WORK TO COMPLETE:
Below are some records. Return exactly the lines from the one containing "destruct (rings_at _" through the one containing "assert (fn_flowid x'", both included, and only those.

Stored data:
(* ===== verification/FlowLife.v ===== *)
(** * The life of a flow ring: the invariant of [FlowSystem] is kept by responses,
    lookups and the events of interfaces, peers and stations *)

From S2P Require Import Prelude ChanSpec Pktq PktqSpec Dll DllTheorems Id16 Id16Theorems MsgRing FlowQueue FlowQueueTheorems.
From S2P Require Import FlowData FlowTable FlowTableSpec FlowTableTheorems FlowSta FlowStaTheorems FlowRing FlowSched FlowSystem.
From S2P Require Import FlowInit.

Section Life.
Context (N n maxs : Z).
Abbreviation flow_inv := (flow_inv N n maxs).
Abbreviation finv := (finv N n maxs).

(** ** A ring is cleaned and its id given back *)

Lemma served_removed lk i v lk' j info :
  flow_removed lk i v lk' -> j ≠ v -> served lk j info -> served lk' j info.
Proof.
  intros [Hn _] Hj (s & nd & Hnd & Hid & Ht & Hd). exists s, nd. split; [|done]. apply Hn. split; [done|].
  rewrite Hid. naive_solver.
Qed.

Lemma pend_next p k m ms : pend p k = m :: ms -> pend p (S k) = ms ∧ (S k <= length (sent p))%nat.
Proof.
  unfold pend. intros H. pose proof (f_equal length H) as Hl. rewrite length_drop, length_fmap in Hl. cbn in Hl.
  split; [|lia]. replace (S k) with (k + 1)%nat by lia. by rewrite <-drop_drop, H.
Qed.

Lemma pool_release_spec p v :
  is_Some (at_ (h2d_flowrings_pool p) (DHD_FLOWRINGS_POOL_OFFSET v)) ->
  ∃ p', dhd_prot_flowrings_pool_release p v = Some p' ∧ sent p' = sent p
    ∧ length (h2d_flowrings_pool p') = length (h2d_flowrings_pool p).
Proof.
  intros [r Hr]. unfold dhd_prot_flowrings_pool_release, put_pool. rewrite Hr. cbn [mbind option_bind].
  rewrite (put_Some _ _ _ _ Hr). cbn [mbind option_bind]. eexists. split; [done|]. split; [done|]. cbn. by rewrite length_insert.
Qed.

Lemma pool_fetch_spec p v :
  is_Some (at_ (h2d_flowrings_pool p) (DHD_FLOWRINGS_POOL_OFFSET v)) ->
  ∃ r p', dhd_prot_flowrings_pool_fetch p v = Some (r, p') ∧ sent p' = sent p
    ∧ length (h2d_flowrings_pool p') = length (h2d_flowrings_pool p).
Proof.
  intros [r Hr]. unfold dhd_prot_flowrings_pool_fetch, put_pool. rewrite Hr. cbn [mbind option_bind].
  rewrite (put_Some _ _ _ _ Hr). cbn [mbind option_bind]. eexists _, _. split; [done|]. split; [done|]. cbn. by rewrite length_insert.
Qed.

Lemma pool_kept (l l' : list prot_ring) : length l' = length l -> ∀ i, is_Some (at_ l i) -> is_Some (at_ l' i).
Proof. intros E i [x Hx%at_range]. destruct (at_is_Some l' i) as [y Hy]; [by rewrite E|by exists y]. Qed.

(** A ring whose creation is not answered, or that the dongle has. *)
Lemma busy_active d k L o lk t qs A i :
  flow_inv d k L o lk t qs A -> i ∈ creates (pend (p_prot d) k) ∨ i ∈ L ->
  ∃ x l, DHD_FLOW_RING d i = Some x ∧ at_ t i = Some x ∧ at_ qs i = Some l ∧ fn_active x = true
    ∧ ring_ok (served lk) (list_to_set L) (list_to_set (creates (pend (p_prot d) k))) i x l
    ∧ fqrep (p_heap d) (fn_queue x) l ∧ good_id d i ∧ i ∈ o.
Proof.
  intros H Hi. assert (0 <= i < N) as Hr.
  { destruct Hi as [Hi|Hi]; [|by apply (iv_list _ _ _ _ _ _ _ _ _ _ _ H)].
    unfold creates in Hi. apply list_elem_of_fmap in Hi as (m & -> & Hm). apply list_elem_of_filter in Hm as [_ Hm].
    pose proof (iv_pend _ _ _ _ _ _ _ _ _ _ _ H) as Hp. rewrite Forall_forall in Hp. by eapply good_N, Hp. }
  destruct (inv_ring _ _ _ _ _ _ _ _ _ _ _ H i Hr) as (x & Hx & Ht).
  destruct (rings_at _ _ _ _ _ _ _ _ (iv_rings _ _ _ _ _ _ _ _ _ _ _ H) Ht) as (l & Hl & R & Q).
  assert (fn_active x = true) as Ha.
  { rewrite (ro_active _ _ _ _ _ _ R). pose proof (ro_status _ _ _ _ _ _ R) as Hs. case_bool_decide as Hc; [|done].
    rewrite Hc in Hs. rewrite !elem_of_list_to_set in Hs. naive_solver. }
  destruct (active_good _ _ _ _ _ _ _ _ _ _ _ H i x Ht Ha) as [Hg Ho]. by exists x, l.
Qed.

Lemma clean_inv d k L m ms :
  finv d k L -> pend (p_prot d) k = m :: ms -> is_create m = true ∨ msg_ring m ∈ L ->
  ∃ d', dhd_bus_clean_flow_ring d (msg_ring m) = Some d' ∧ finv d' (S k) (filter (λ j, j ≠ msg_ring m) L).
Proof.
  intros (o & lk & t & qs & A & H) Hpend Hm. set (i := msg_ring m) in *.
  destruct (busy_active d k L o lk t qs A i H) as (x & l & Hx & Ht & Hl & Ha & R & Q & Hg & Ho).
  { rewrite Hpend, creates_cons. destruct Hm as [Hc|?]; [left; rewrite Hc; left|by right]. }
  pose proof (pend_next _ _ _ _ Hpend) as [Hpn Hsent].
  assert (i ∉ creates ms) as Hic.
  { pose proof (iv_cr _ _ _ _ _ _ _ _ _ _ _ H) as Hnd. pose proof (iv_crL _ _ _ _ _ _ _ _ _ _ _ H i) as Hcl.
    rewrite Hpend, creates_cons in Hnd, Hcl. destruct Hm as [Hc|HL].
    - rewrite Hc in Hnd. by apply NoDup_cons in Hnd as [? _].
    - intros Hin. apply Hcl; [set_solver|done]. }
  assert (∀ j, j ≠ i -> j ∈ creates ms <-> j ∈ creates (pend (p_prot d) k)) as Hcj.
  { intros j Hj. rewrite Hpend, creates_cons. fold i. destruct (is_create m); set_solver. }
  unfold dhd_bus_clean_flow_ring. rewrite Hx. cbn [mbind option_bind].
  destruct (flush_ring_spec d x l Q) as (h' & q' & -> & Hq' & Hs & Hh). cbn [mbind option_bind].
  set (x' := set_state _ _ _). unfold put_ring. cbn [p_table set_heap]. rewrite (iv_t _ _ _ _ _ _ _ _ _ _ _ H).
  cbn [mbind option_bind]. rewrite (put_Some _ _ _ _ Ht). cbn [mbind option_bind p_active set_table].
  destruct (list_ok_remove N (p_active d) L i (iv_list _ _ _ _ _ _ _ _ _ _ _ H)) as (act & Eact & Hact);
    [by eapply good_N|].
  cbn [p_active set_heap]. destruct (dll_delete (p_active d) i) as [act1|]; [|done]. cbn [mbind option_bind] in *.
  rewrite Eact. cbn [mbind option_bind]. cbn [p_prot set_table set_heap].
  assert (fn_flowid x' = i) as -> by (by destruct R).
  destruct (pool_release_spec (p_prot d) i) as (p & -> & Hps & Hpl); [by apply (iv_pool _ _ _ _ _ _ _ _ _ _ _ H)|].
  cbn [mbind option_bind]. change (fi_ifindex (fn_info x')) with (fi_ifindex (fn_info x)).
  destruct (ro_served _ _ _ _ _ _ R Ha) as (s & nd & Hnd & Hid & _).
  assert (0 <= fi_ifindex (fn_info x) < DHD_MAX_IFS) as Hif.
  { destruct Hnd as (e & _ & He%at_range & _). rewrite (tbl_ifs _ _ (iv_tbl _ _ _ _ _ _ _ _ _ _ _ H)) in He.
    unfold DHD_MAX_IFS in *. lia. }
  unfold free_flowid. rewrite bool_decide_false by lia. cbn [p_lkup set_prot set_active set_table set_heap].
  rewrite (iv_lk _ _ _ _ _ _ _ _ _ _ _ H). cbn [mbind option_bind p_ids p_limits set_prot set_active set_table set_heap].
  destruct (dhd_flowid_free_spec n (p_ids d) lk o (multi_client_flow_rings (p_limits d)) (fi_ifindex (fn_info x)) i)
    as (ids' & lk' & multi' & -> & Hsame & Hrem & Hres); [apply H..|lia|]. cbn [mbind option_bind].
  destruct Hres as [(_ & _ & Hids & Htbl)|(Hnone & _)]; [|by destruct (Hnone s nd Hnd)].
  eexists. split; [done|].
  exists (o ∖ {[i]}), lk', (<[Z.to_nat i := x']> t), (<[Z.to_nat i := []]> qs), A.
  assert (pend p (S k) = ms) as Hpn' by (by rewrite (pend_same (p_prot d) p)).
  split; cbn; rewrite ?Hpn'; try (by apply H).
  - done.
  - rewrite length_insert. apply H.
  - rewrite (ids_same_top n _ _ Hsame). apply H.
  - eapply (rings_upd _ _ _ _ _ _ (iv_rings _ _ _ _ _ _ _ _ _ _ _ H)); [done|done| | | | | |].
    + destruct R as [R1 R2 R3 R4 R5 R6]. split; cbn; [done| | |done|done|done].
      * apply u16_range.
      * rewrite !elem_of_list_to_set, list_elem_of_filter. naive_solver.
    + cbn. destruct Hq' as [Q1 Q2 Q3 Q4]. by split.
    + intros y Hy _. by apply Hh.
    + intros y Hy. by apply elem_of_nil in Hy.
    + intros j info Hj. by apply (served_removed _ _ _ _ _ _ Hrem).
    + intros j Hj. rewrite !elem_of_list_to_set, list_elem_of_filter, Hcj by done. naive_solver.
  - done.
  - done.
  - done.
  - done.
  - by rewrite Hps.
  - pose proof (iv_pend _ _ _ _ _ _ _ _ _ _ _ H) as Hp. rewrite Hpend in Hp. by apply Forall_cons in Hp as [_ Hp].
  - pose proof (iv_cr _ _ _ _ _ _ _ _ _ _ _ H) as Hnd'. rewrite Hpend, creates_cons in Hnd'. by apply NoDup_app in Hnd' as (_ & _ & ?).
  - intros j Hj [_ HjL]%list_elem_of_filter. destruct (decide (j = i)) as [->|Hne]; [done|].
    apply (iv_crL _ _ _ _ _ _ _ _ _ _ _ H j); [by apply Hcj|done].
  - intros v Hv. apply (pool_kept _ _ Hpl). by apply (iv_pool _ _ _ _ _ _ _ _ _ _ _ H).
Qed.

ANSWER SECTION:
  destruct (rings_at _ _ _ _ _ _ _ _ (iv_rings _ _ _ _ _ _ _ _ _ _ _ H) Ht) as (l & Hl & R & Q).
  assert (fn_active x = true) as Ha.
  { rewrite (ro_active _ _ _ _ _ _ R). pose proof (ro_status _ _ _ _ _ _ R) as Hs. case_bool_decide as Hc; [|done].
    rewrite Hc in Hs. rewrite !elem_of_list_to_set in Hs. naive_solver. }
  destruct (active_good _ _ _ _ _ _ _ _ _ _ _ H i x Ht Ha) as [Hg Ho]. by exists x, l.
Qed.

Lemma clean_inv d k L m ms :
  finv d k L -> pend (p_prot d) k = m :: ms -> is_create m = true ∨ msg_ring m ∈ L ->
  ∃ d', dhd_bus_clean_flow_ring d (msg_ring m) = Some d' ∧ finv d' (S k) (filter (λ j, j ≠ msg_ring m) L).
Proof.
  intros (o & lk & t & qs & A & H) Hpend Hm. set (i := msg_ring m) in *.
  destruct (busy_active d k L o lk t qs A i H) as (x & l & Hx & Ht & Hl & Ha & R & Q & Hg & Ho).
  { rewrite Hpend, creates_cons. destruct Hm as [Hc|?]; [left; rewrite Hc; left|by right]. }
  pose proof (pend_next _ _ _ _ Hpend) as [Hpn Hsent].
  assert (i ∉ creates ms) as Hic.
  { pose proof (iv_cr _ _ _ _ _ _ _ _ _ _ _ H) as Hnd. pose proof (iv_crL _ _ _ _ _ _ _ _ _ _ _ H i) as Hcl.
    rewrite Hpend, creates_cons in Hnd, Hcl. destruct Hm as [Hc|HL].
    - rewrite Hc in Hnd. by apply NoDup_cons in Hnd as [? _].
    - intros Hin. apply Hcl; [set_solver|done]. }
  assert (∀ j, j ≠ i -> j ∈ creates ms <-> j ∈ creates (pend (p_prot d) k)) as Hcj.
  { intros j Hj. rewrite Hpend, creates_cons. fold i. destruct (is_create m); set_solver. }
  unfold dhd_bus_clean_flow_ring. rewrite Hx. cbn [mbind option_bind].
  destruct (flush_ring_spec d x l Q) as (h' & q' & -> & Hq' & Hs & Hh). cbn [mbind option_bind].
  set (x' := set_state _ _ _). unfold put_ring. cbn [p_table set_heap]. rewrite (iv_t _ _ _ _ _ _ _ _ _ _ _ H).
  cbn [mbind option_bind]. rewrite (put_Some _ _ _ _ Ht). cbn [mbind option_bind p_active set_table].
  destruct (list_ok_remove N (p_active d) L i (iv_list _ _ _ _ _ _ _ _ _ _ _ H)) as (act & Eact & Hact);
    [by eapply good_N|].
  cbn [p_active set_heap]. destruct (dll_delete (p_active d) i) as [act1|]; [|done]. cbn [mbind option_bind] in *.
  rewrite Eact. cbn [mbind option_bind]. cbn [p_prot set_table set_heap].
  assert (fn_flowid x' = i) as -> by (by destruct R).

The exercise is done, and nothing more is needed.